▶ **Task**
Where the listing below has a line with "(* ===== verification/OAuth.v ===== *)", write out exactly that line and every line after it, stopping after the line with "(** The methods".

+++ Material provided +++

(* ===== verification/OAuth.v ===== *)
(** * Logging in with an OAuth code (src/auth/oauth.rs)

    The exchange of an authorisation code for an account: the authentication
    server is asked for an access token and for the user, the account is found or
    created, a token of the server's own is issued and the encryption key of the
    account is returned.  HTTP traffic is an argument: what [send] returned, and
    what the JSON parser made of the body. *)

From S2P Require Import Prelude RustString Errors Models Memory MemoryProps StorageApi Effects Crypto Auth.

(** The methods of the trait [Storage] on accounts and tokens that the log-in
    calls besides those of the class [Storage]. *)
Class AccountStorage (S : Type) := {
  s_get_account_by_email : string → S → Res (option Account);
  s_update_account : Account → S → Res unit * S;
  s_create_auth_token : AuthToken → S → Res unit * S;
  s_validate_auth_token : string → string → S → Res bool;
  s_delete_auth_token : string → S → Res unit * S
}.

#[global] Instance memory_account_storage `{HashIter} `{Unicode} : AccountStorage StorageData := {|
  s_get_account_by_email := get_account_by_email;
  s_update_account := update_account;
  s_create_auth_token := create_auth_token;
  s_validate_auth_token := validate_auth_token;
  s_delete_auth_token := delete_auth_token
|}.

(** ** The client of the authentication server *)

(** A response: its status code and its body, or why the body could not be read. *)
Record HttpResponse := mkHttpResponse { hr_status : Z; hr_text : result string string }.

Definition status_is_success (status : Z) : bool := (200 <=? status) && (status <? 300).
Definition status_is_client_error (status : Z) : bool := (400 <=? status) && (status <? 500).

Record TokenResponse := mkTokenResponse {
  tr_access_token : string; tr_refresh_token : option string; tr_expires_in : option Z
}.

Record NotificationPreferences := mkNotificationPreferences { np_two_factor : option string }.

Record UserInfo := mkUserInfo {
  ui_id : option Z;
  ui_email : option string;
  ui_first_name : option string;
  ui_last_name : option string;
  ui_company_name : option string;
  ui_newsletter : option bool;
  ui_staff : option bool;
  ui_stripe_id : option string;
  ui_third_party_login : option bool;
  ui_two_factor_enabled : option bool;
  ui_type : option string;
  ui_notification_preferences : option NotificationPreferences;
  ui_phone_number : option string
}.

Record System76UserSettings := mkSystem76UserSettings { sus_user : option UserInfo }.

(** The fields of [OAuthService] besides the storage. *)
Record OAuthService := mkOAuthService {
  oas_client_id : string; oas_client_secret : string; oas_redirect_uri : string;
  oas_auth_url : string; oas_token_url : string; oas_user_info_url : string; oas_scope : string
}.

+++
+++ Material provided +++

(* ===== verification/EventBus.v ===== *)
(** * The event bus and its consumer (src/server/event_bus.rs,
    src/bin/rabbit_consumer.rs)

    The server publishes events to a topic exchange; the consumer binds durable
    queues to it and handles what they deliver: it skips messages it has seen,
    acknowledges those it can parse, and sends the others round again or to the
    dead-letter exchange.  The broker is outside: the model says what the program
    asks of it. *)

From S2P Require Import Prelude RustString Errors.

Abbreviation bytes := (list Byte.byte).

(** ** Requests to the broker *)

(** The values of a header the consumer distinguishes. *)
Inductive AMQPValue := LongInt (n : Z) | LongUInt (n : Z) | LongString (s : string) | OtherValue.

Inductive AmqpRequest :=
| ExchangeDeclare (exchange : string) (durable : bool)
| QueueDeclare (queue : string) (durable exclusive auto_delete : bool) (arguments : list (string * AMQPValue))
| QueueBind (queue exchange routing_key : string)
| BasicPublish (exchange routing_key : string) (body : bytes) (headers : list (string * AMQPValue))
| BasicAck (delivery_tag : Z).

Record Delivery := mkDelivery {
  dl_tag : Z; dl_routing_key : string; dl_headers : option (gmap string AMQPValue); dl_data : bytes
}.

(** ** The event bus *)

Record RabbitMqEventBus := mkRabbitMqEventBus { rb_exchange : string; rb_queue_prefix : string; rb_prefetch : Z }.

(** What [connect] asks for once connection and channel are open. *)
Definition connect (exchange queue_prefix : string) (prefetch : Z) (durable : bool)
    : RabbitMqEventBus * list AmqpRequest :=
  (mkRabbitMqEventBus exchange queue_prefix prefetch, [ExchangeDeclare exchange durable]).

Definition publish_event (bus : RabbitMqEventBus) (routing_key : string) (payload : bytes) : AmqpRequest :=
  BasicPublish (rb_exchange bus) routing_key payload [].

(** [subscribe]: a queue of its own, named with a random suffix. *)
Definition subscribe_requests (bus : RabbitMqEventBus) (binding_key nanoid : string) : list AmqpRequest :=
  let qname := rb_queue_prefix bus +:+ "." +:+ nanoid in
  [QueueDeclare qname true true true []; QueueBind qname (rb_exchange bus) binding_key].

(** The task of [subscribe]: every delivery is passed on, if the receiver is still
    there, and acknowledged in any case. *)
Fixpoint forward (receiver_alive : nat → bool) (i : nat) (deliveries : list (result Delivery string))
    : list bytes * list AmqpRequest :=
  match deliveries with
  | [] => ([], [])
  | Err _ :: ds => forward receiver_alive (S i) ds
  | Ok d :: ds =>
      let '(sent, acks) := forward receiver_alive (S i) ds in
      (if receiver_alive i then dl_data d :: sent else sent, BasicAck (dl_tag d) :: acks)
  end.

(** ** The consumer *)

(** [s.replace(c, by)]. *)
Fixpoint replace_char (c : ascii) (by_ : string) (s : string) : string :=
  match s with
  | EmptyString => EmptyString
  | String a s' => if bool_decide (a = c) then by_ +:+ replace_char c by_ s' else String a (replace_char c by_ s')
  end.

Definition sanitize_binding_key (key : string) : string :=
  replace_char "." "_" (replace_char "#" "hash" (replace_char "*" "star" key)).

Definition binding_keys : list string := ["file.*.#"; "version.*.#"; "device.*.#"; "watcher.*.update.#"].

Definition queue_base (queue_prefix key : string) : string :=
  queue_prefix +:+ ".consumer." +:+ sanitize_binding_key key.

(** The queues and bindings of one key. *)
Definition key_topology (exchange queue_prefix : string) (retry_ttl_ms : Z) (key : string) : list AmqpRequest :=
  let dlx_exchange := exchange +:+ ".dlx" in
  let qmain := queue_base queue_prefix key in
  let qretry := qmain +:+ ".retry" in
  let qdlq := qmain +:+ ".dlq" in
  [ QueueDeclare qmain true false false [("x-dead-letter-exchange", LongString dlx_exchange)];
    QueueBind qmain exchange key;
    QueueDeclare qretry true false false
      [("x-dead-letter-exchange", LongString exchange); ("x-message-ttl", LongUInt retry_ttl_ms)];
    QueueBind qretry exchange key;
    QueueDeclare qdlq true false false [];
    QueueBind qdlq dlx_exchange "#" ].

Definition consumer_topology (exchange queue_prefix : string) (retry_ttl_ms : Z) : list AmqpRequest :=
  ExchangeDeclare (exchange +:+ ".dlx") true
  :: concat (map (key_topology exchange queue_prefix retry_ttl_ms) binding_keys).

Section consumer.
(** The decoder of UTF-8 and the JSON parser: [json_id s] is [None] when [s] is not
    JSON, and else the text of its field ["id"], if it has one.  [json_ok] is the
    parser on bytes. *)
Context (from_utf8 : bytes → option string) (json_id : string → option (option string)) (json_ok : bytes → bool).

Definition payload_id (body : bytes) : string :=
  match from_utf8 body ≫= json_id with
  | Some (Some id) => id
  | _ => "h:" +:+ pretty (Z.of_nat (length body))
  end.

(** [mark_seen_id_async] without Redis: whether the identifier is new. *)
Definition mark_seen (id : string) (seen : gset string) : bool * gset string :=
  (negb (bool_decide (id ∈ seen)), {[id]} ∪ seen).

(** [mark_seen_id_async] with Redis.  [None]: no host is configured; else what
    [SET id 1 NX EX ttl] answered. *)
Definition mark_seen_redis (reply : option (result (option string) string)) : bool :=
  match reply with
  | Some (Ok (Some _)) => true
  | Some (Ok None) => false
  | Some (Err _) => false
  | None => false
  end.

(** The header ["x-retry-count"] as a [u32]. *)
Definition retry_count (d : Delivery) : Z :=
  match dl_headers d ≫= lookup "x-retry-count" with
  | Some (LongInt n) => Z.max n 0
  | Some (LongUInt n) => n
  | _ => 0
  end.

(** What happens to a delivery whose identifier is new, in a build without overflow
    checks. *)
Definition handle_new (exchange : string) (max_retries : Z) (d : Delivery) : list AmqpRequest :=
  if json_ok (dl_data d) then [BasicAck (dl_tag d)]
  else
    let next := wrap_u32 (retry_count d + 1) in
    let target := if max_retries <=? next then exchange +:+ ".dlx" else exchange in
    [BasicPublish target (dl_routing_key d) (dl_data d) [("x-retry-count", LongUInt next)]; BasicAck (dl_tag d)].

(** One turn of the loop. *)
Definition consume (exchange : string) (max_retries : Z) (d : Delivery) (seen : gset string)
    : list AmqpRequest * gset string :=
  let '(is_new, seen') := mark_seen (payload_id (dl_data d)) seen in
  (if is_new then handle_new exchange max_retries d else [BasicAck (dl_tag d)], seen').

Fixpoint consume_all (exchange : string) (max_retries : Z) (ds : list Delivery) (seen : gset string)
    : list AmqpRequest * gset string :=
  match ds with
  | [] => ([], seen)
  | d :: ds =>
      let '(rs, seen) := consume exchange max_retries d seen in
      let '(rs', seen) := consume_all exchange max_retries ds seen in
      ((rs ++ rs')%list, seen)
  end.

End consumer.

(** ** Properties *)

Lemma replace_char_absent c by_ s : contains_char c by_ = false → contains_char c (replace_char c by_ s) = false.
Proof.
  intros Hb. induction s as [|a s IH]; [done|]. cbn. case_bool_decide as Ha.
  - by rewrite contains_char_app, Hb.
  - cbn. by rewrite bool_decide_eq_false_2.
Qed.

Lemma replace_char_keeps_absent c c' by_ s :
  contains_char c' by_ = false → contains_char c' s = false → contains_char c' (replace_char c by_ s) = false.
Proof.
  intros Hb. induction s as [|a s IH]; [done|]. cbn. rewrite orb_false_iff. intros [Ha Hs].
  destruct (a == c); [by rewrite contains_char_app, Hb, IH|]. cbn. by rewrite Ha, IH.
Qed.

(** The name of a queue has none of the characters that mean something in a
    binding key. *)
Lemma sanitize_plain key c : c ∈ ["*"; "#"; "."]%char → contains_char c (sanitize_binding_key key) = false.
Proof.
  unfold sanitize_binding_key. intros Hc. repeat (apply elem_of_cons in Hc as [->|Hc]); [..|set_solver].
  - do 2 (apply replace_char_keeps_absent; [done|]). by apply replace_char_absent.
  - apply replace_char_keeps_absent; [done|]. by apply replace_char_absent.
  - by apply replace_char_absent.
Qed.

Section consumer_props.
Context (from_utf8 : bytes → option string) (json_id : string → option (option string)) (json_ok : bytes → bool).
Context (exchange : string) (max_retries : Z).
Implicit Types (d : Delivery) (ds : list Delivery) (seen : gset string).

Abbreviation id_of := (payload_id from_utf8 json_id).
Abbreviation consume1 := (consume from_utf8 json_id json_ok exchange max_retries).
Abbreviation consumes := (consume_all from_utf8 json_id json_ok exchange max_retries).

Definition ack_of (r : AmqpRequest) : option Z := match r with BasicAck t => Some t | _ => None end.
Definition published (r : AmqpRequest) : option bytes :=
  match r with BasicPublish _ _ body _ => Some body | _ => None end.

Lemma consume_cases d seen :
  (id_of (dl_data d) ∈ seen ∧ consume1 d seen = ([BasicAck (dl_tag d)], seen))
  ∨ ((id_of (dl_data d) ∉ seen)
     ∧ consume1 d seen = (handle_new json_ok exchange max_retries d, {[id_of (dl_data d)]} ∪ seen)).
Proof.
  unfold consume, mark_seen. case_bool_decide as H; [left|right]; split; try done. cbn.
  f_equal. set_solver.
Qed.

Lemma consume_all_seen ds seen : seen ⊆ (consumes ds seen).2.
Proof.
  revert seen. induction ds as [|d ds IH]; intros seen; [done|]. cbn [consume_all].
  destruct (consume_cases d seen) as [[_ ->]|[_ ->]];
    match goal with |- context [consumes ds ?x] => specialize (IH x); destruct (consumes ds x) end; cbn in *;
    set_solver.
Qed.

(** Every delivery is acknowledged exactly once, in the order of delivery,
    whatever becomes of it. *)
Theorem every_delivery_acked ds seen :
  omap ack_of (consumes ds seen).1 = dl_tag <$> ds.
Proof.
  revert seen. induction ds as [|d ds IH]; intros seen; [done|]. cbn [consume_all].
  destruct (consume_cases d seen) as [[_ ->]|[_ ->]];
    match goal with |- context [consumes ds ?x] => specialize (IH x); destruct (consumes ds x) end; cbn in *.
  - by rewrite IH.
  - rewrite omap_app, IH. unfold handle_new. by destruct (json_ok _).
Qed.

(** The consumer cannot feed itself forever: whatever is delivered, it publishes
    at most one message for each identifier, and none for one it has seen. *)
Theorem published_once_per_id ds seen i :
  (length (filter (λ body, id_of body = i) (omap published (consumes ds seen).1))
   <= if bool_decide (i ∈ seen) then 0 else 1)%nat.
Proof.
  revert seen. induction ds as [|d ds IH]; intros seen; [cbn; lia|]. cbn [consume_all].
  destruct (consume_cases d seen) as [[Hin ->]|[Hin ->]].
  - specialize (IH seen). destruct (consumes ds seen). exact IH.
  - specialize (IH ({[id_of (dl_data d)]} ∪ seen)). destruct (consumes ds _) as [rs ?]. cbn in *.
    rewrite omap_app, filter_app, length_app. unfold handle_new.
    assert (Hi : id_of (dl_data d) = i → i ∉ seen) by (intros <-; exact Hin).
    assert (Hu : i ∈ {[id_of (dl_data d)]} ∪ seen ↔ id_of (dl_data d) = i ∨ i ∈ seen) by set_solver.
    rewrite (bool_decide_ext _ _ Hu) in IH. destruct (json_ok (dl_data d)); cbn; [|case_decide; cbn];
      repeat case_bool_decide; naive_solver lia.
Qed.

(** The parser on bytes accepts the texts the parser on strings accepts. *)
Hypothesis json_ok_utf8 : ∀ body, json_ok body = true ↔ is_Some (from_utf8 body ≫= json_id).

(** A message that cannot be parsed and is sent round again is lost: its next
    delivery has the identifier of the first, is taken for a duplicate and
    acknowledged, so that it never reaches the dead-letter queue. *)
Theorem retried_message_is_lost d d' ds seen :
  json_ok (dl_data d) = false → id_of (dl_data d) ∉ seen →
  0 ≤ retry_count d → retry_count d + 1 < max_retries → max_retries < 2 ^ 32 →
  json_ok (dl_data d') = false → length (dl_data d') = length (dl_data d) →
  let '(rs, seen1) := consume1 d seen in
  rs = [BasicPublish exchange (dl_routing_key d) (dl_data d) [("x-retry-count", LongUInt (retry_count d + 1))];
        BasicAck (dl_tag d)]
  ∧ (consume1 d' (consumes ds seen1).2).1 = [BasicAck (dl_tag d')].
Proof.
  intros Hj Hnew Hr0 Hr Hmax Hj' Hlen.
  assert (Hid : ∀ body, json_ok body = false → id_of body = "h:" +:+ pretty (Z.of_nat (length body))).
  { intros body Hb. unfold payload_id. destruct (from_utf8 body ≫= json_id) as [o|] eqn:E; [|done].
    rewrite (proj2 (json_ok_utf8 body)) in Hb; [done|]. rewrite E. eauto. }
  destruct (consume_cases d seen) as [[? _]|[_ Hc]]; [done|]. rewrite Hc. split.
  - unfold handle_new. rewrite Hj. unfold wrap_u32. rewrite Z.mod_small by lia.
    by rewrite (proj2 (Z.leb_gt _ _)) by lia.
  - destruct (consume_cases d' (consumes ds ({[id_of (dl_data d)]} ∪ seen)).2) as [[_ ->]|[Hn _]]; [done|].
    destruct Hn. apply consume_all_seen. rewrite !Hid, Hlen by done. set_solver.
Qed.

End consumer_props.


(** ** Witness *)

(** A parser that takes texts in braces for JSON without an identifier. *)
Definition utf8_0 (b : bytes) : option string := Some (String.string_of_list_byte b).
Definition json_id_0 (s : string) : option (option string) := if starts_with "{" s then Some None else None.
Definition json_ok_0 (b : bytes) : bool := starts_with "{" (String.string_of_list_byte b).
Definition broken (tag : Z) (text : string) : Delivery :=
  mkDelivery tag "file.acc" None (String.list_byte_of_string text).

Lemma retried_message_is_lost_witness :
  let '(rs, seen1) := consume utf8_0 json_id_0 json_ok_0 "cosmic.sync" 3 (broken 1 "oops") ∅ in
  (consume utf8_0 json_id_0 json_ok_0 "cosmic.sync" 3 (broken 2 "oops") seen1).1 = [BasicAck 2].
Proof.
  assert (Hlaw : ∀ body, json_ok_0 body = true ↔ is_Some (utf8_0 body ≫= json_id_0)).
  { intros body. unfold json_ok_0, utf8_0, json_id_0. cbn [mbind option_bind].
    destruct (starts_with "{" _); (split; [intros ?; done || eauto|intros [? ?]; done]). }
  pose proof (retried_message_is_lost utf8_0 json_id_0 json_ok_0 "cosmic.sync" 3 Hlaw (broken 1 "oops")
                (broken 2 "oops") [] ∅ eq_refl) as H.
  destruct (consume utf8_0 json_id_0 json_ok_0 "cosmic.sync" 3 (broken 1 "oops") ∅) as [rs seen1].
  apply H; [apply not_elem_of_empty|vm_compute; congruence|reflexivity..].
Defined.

+++

▶ **Exercise answer**
(* ===== verification/OAuth.v ===== *)
(** * Logging in with an OAuth code (src/auth/oauth.rs)

    The exchange of an authorisation code for an account: the authentication
    server is asked for an access token and for the user, the account is found or
    created, a token of the server's own is issued and the encryption key of the
    account is returned.  HTTP traffic is an argument: what [send] returned, and
    what the JSON parser made of the body. *)

From S2P Require Import Prelude RustString Errors Models Memory MemoryProps StorageApi Effects Crypto Auth.

(** The methods of the trait [Storage] on accounts and tokens that the log-in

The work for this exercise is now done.